2 «Oggi avere potere significa sapere cosa ignorare.» (Yuval Noah Harari, “Homo Deus, breve storia del futuro").
Test
Avvertire noi e gli altri sprovvisti di libero arbitrio e mossi solo da necessità è probabilmente un delirio, eppure se si prova a farlo le relazioni si semplificano e gli atti, anche se non tutti diventano accettabili, si fanno perlomeno più perspicui.
Forse segno di una possibile attendibilità di quel percepire.
Trasmutazione demiurgica
Il pensiero che produce concetti inediti utilizzando necessariamente quelli conosciuti, assomiglia al processo della chimica di sintesi che dalle sostanze esistenti ne fa di nuove.
In entrambi i casi si parte da ciò che c’é ottenendo ciò che non c'era, nuovo esistente col quale possiamo realizzare un ulteriore inedito.

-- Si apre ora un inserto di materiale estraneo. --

(* ===== verification/Value.v ===== *)
(** * ECMAScript values, thrown errors and the host interface

    The values the script handles are the ones [JSON.parse] can return
    (line 28), plus [undefined], which reading a missing property yields
    (lines 50-56).  This file holds the value type with its induction
    principle and decidable equality, the errors the script can meet, and
    [Builtins]: the operations of the browser that the script calls but does
    not define.  The script is verified against that interface; the files
    that model the browser discharge it. *)

From Stdlib Require Import ZArith List Lia Bool.
From stdpp Require Import base tactics list option numbers.
From S2P Require Import Prelude JsString Number.

#[local] Open Scope Z_scope.

(** ** Values *)

(** An object is the list of its own properties in creation order, each key
    once.  Arrays are dense: [JSON.parse] makes no holes. *)
#[warnings="-register-all"]
Inductive value : Type :=
| VUndefined
| VNull
| VBool (b : bool)
| VNumber (x : number)
| VString (s : jsstring)
| VArray (l : list value)
| VObject (props : list (jsstring * value)).

(** ** Errors

    The three kinds of exception the script can meet: a [TypeError] of the
    language itself, the [SyntaxError] of [JSON.parse] and the
    [InvalidCharacterError] DOMException of [atob]. *)
Inductive type_error : Type :=
| NullishProperty     (* a property of undefined or null is read or set *)
| NotCallable         (* a value that is not a function is called *)
| NotPrimitive.       (* an object has no primitive value *)

Inductive error : Type :=
| TypeError (r : type_error)
| SyntaxError
| InvalidCharacterError.

#[export] Instance type_error_eq_dec : EqDecision type_error.
Proof. solve_decision. Defined.
#[export] Instance error_eq_dec : EqDecision error.
Proof. solve_decision. Defined.

(** Evaluations that can throw. *)
Abbreviation result := (completion error).

(** ** The host interface *)

Class Builtins : Type := {
  (** [atob(s)]: forgiving-base64 decode; throws [InvalidCharacterError]. *)
  atob : jsstring -> result jsstring;
  (** [JSON.parse(s)]; throws [SyntaxError]. *)
  JSON_parse : jsstring -> result value;
  (** [parseFloat(s)]. *)
  parseFloat : jsstring -> number;
  (** ToNumber on a string (StringToNumber). *)
  StringToNumber : jsstring -> number;
  (** Number::toString, radix 10. *)
  Number_toString : number -> jsstring;
  (** [x.toLocaleString("es-AR")]. *)
  Number_toLocaleString : number -> jsstring;
  (** [x.toLocaleString("es-AR", {style: "currency", currency: "ARS"})]. *)
  Number_toLocaleCurrency : number -> jsstring;
  (** The separator of [Array.prototype.toLocaleString]. *)
  list_separator : jsstring;
}.

(** ** Structural induction through the nested lists *)

Section ValueInd.
Variable P : value -> Prop.
Hypothesis Hundef : P VUndefined.
Hypothesis Hnull : P VNull.
Hypothesis Hbool : forall b, P (VBool b).
Hypothesis Hnum : forall x, P (VNumber x).
Hypothesis Hstr : forall s, P (VString s).
Hypothesis Harr : forall l, Forall P l -> P (VArray l).
Hypothesis Hobj : forall p, Forall (fun kv => P kv.2) p -> P (VObject p).

Fixpoint value_ind_strong (v : value) : P v :=
  match v with
  | VUndefined => Hundef
  | VNull => Hnull
  | VBool b => Hbool b
  | VNumber x => Hnum x
  | VString s => Hstr s
  | VArray l =>
      Harr l ((fix go l : Forall P l :=
        match l with
        | [] => Forall_nil _
        | x :: l' => Forall_cons _ _ _ (value_ind_strong x) (go l')
        end) l)
  | VObject p =>
      Hobj p ((fix go p : Forall (fun kv => P kv.2) p :=
        match p with
        | [] => Forall_nil _
        | kv :: p' => Forall_cons _ kv _ (value_ind_strong kv.2) (go p')
        end) p)
  end.
End ValueInd.

(** ** Decidable equality *)

Fixpoint value_eqb (x y : value) : bool :=
  match x, y with
  | VUndefined, VUndefined | VNull, VNull => true
  | VBool a, VBool b => bool_decide (a = b)
  | VNumber a, VNumber b => bool_decide (a = b)
  | VString a, VString b => bool_decide (a = b)
  | VArray l1, VArray l2 =>
      (fix go l1 l2 :=
        match l1, l2 with
        | [], [] => true
        | a :: l1', b :: l2' => value_eqb a b && go l1' l2'
        | _, _ => false
        end) l1 l2
  | VObject p1, VObject p2 =>
      (fix go p1 p2 :=
        match p1, p2 with
        | [], [] => true
        | (k1, a) :: p1', (k2, b) :: p2' =>
            bool_decide (k1 = k2) && value_eqb a b && go p1' p2'
        | _, _ => false
        end) p1 p2
  | _, _ => false
  end.

Lemma value_eqb_eq x y : value_eqb x y = true <-> x = y.
Proof.
  revert y.
  induction x as [| |a|a|a|l IH|p IH] using value_ind_strong;
    intros [| |b|b|b|l'|p']; cbn; try (split; congruence);
    rewrite ?bool_decide_eq_true; try (split; congruence).
  - revert l'. induction IH as [|a l Ha Hl IHl]; intros [|b l'];
      try (split; congruence).
    rewrite andb_true_iff, Ha, IHl.
    split; [by intros [-> [= ->]] | by intros [= -> ->]].
  - revert p'. induction IH as [|[k a] p Ha Hp IHp]; intros [|[k' b] p'];
      try (split; congruence).
    rewrite !andb_true_iff, bool_decide_eq_true, Ha, IHp. cbn.
    split; [by intros [[-> ->] [= ->]] | by intros [= -> -> ->]].
Qed.

#[export] Instance value_eq_dec : EqDecision value.
Proof.
  intros x y. destruct (value_eqb x y) eqn:E.
  - left. by apply value_eqb_eq.
  - right. intros H%value_eqb_eq. congruence.
Defined.

(** ** Own properties *)

(** The value of the own property [k], if the object has one. *)
Fixpoint lookup_prop (k : jsstring) (props : list (jsstring * value)) :
    option value :=
  match props with
  | [] => None
  | (k', v) :: props' =>
      if bool_decide (k' = k) then Some v else lookup_prop k props'
  end.

Definition has_own (k : jsstring) (props : list (jsstring * value)) : bool :=
  match lookup_prop k props with Some _ => true | None => false end.

(** CreateDataProperty: overwrite the value of an existing key in place,
    append a new key at the end. *)
Fixpoint set_prop (k : jsstring) (v : value) (props : list (jsstring * value)) :
    list (jsstring * value) :=
  match props with
  | [] => [(k, v)]
  | (k', v') :: props' =>
      if bool_decide (k' = k) then (k', v) :: props'
      else (k', v') :: set_prop k v props'
  end.

(** ** Shape predicates *)

(** Values of JSON texts: no [undefined] anywhere, no [NaN] (a number too
    large for a double is read as an infinity, so those occur), every
    object key used once. *)
Fixpoint is_json (v : value) : bool :=
  match v with
  | VUndefined => false
  | VNull | VBool _ | VString _ => true
  | VNumber x => negb (num_is_nan x)
  | VArray l => forallb is_json l
  | VObject p =>
      forallb (fun kv => is_json kv.2) p
      && bool_decide (NoDup (map fst p))
  end.

(** Every string inside the value, keys included, is a sequence of code
    units. *)
Fixpoint wf_value (v : value) : bool :=
  match v with
  | VString s => forallb is_code_unit s
  | VArray l => forallb wf_value l
  | VObject props =>
      forallb (fun kv => forallb is_code_unit kv.1 && wf_value kv.2) props
  | _ => true
  end.

Definition is_array (v : value) : bool :=
  match v with VArray _ => true | _ => false end.

Definition is_nullish (v : value) : bool :=
  match v with VUndefined | VNull => true | _ => false end.

Section PropFacts.
Implicit Types (k : jsstring) (v : value) (p : list (jsstring * value)).

Lemma lookup_set_prop_eq k v p : lookup_prop k (set_prop k v p) = Some v.
Proof.
  induction p as [|[k' v'] p IH]; cbn.
  - by rewrite bool_decide_eq_true_2.
  - case_bool_decide as Hk; cbn.
    + by rewrite bool_decide_eq_true_2.
    + by rewrite bool_decide_eq_false_2.
Qed.

Lemma lookup_set_prop_ne k k' v p :
  k <> k' -> lookup_prop k' (set_prop k v p) = lookup_prop k' p.
Proof.
  intros Hne. induction p as [|[k0 v0] p IH]; cbn.
  - by rewrite bool_decide_eq_false_2.
  - case_bool_decide as Hk; cbn; [subst k0|].
    + by rewrite !bool_decide_eq_false_2.
    + by rewrite IH.
Qed.

Lemma lookup_prop_In k v p : lookup_prop k p = Some v -> In (k, v) p.
Proof.
  induction p as [|[k0 v0] p IH]; cbn; [done|].
  case_bool_decide as Hk; [intros [= ->]; subst; by left | right; auto].
Qed.

Lemma lookup_prop_None k p : lookup_prop k p = None <-> ~ In k (map fst p).
Proof.
  induction p as [|[k0 v0] p IH]; cbn; [tauto|].
  case_bool_decide as Hk; [split; [done | tauto] | rewrite IH; tauto].
Qed.

Lemma set_prop_keys_present k v p :
  In k (map fst p) -> map fst (set_prop k v p) = map fst p.
Proof.
  induction p as [|[k0 v0] p IH]; cbn; [done|].
  case_bool_decide as Hk; cbn; [done|]. intros [|]; [done|]. by rewrite IH.
Qed.

Lemma set_prop_keys_absent k v p :
  ~ In k (map fst p) -> map fst (set_prop k v p) = map fst p ++ [k].
Proof.
  induction p as [|[k0 v0] p IH]; cbn; [done|].
  case_bool_decide as Hk; cbn; [tauto|]. intros Hn. rewrite IH; tauto.
Qed.

(** Keys stay pairwise distinct under [set_prop]. *)
Lemma set_prop_NoDup k v p :
  NoDup (map fst p) -> NoDup (map fst (set_prop k v p)).
Proof.
  intros Hp. destruct (in_dec (list_eq_dec Z.eq_dec) k (map fst p)) as [Hi|Hn].
  - by rewrite set_prop_keys_present.
  - rewrite set_prop_keys_absent by done.
    apply list.NoDup_app; split_and!; [done| |apply NoDup_singleton].
    intros x Hx%list_elem_of_In ->%list_elem_of_singleton. done.
Qed.

Lemma is_code_unit_spec c : is_code_unit c = true <-> 0 <= c < 65536.
Proof. unfold is_code_unit. lia. Qed.

Lemma forallb_is_code_unit (s : jsstring) :
  forallb is_code_unit s = true <-> wf_string s.
Proof.
  rewrite forallb_Forall_true. unfold wf_string.
  apply Forall_iff. intros c. apply is_code_unit_spec.
Qed.

Lemma wf_value_set_prop k v p :
  wf_string k -> wf_value v = true -> wf_value (VObject p) = true ->
  wf_value (VObject (set_prop k v p)) = true.
Proof.
  intros Hk%forallb_is_code_unit Hv. cbn [wf_value].
  induction p as [|[k' v'] p IH]; cbn; [by rewrite Hk, Hv|].
  rewrite andb_true_iff. intros [[Hk' Hv']%andb_true_iff Hp].
  case_bool_decide; cbn; rewrite ?Hk', ?Hv, ?Hv', ?Hp; auto.
Qed.

(** A property read from a well-formed object is well-formed. *)
Lemma wf_value_lookup_prop k v p :
  wf_value (VObject p) = true -> lookup_prop k p = Some v ->
  wf_value v = true.
Proof.
  cbn [wf_value]. induction p as [|[k' v'] p IH]; cbn; [done|].
  rewrite andb_true_iff. intros [[_ Hv']%andb_true_iff Hp].
  case_bool_decide; [by intros [= <-] | by apply IH].
Qed.

End PropFacts.

(** ** What the script's theorems need of a host, beyond its types *)

Class BuiltinsLaws (B : Builtins) : Prop := {
  atob_error s e : atob s = Throw e -> e = InvalidCharacterError;
  atob_byte_string s t : atob s = Normal t -> is_byte_string t;
  JSON_parse_error s e : JSON_parse s = Throw e -> e = SyntaxError;
  JSON_parse_is_json s v : JSON_parse s = Normal v -> is_json v = true;
  JSON_parse_wf s v :
    wf_string s -> JSON_parse s = Normal v -> wf_value v = true;
  Number_toString_wf x : wf_string (Number_toString x);
  Number_toLocaleString_wf x : wf_string (Number_toLocaleString x);
  Number_toLocaleCurrency_wf x : wf_string (Number_toLocaleCurrency x);
  list_separator_wf : wf_string list_separator;
}.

Esagerato definirla creazione, nondimeno ingeneroso giudicarla trasformazione: “nulla si crea, nulla si distrugge, tutto si trasforma”, qualcosa si trasmuta.
Prodezze
Ci sono cose, sia materiali, sia spirituali, che erigiamo con impegno, altre che cerchiamo o incontriamo nel loro accadere. Talvolta ci piacciono così come sono, talora le modifichiamo, a volte le rifiutiamo o combattiamo. Nel movimento esistenziale che combina la personale volontà con l’accadere del mondo molto possiamo costruire, plasmare e ordinare, ma quote di inevitabile, di irrisolvibile e di impossibile permarranno gloriose. Queste percentuali immodificabili che incontriamo qua e là tenderanno ad espandersi fino diventare un tutto, visto l’inesorabile epilogo che determina i mortali.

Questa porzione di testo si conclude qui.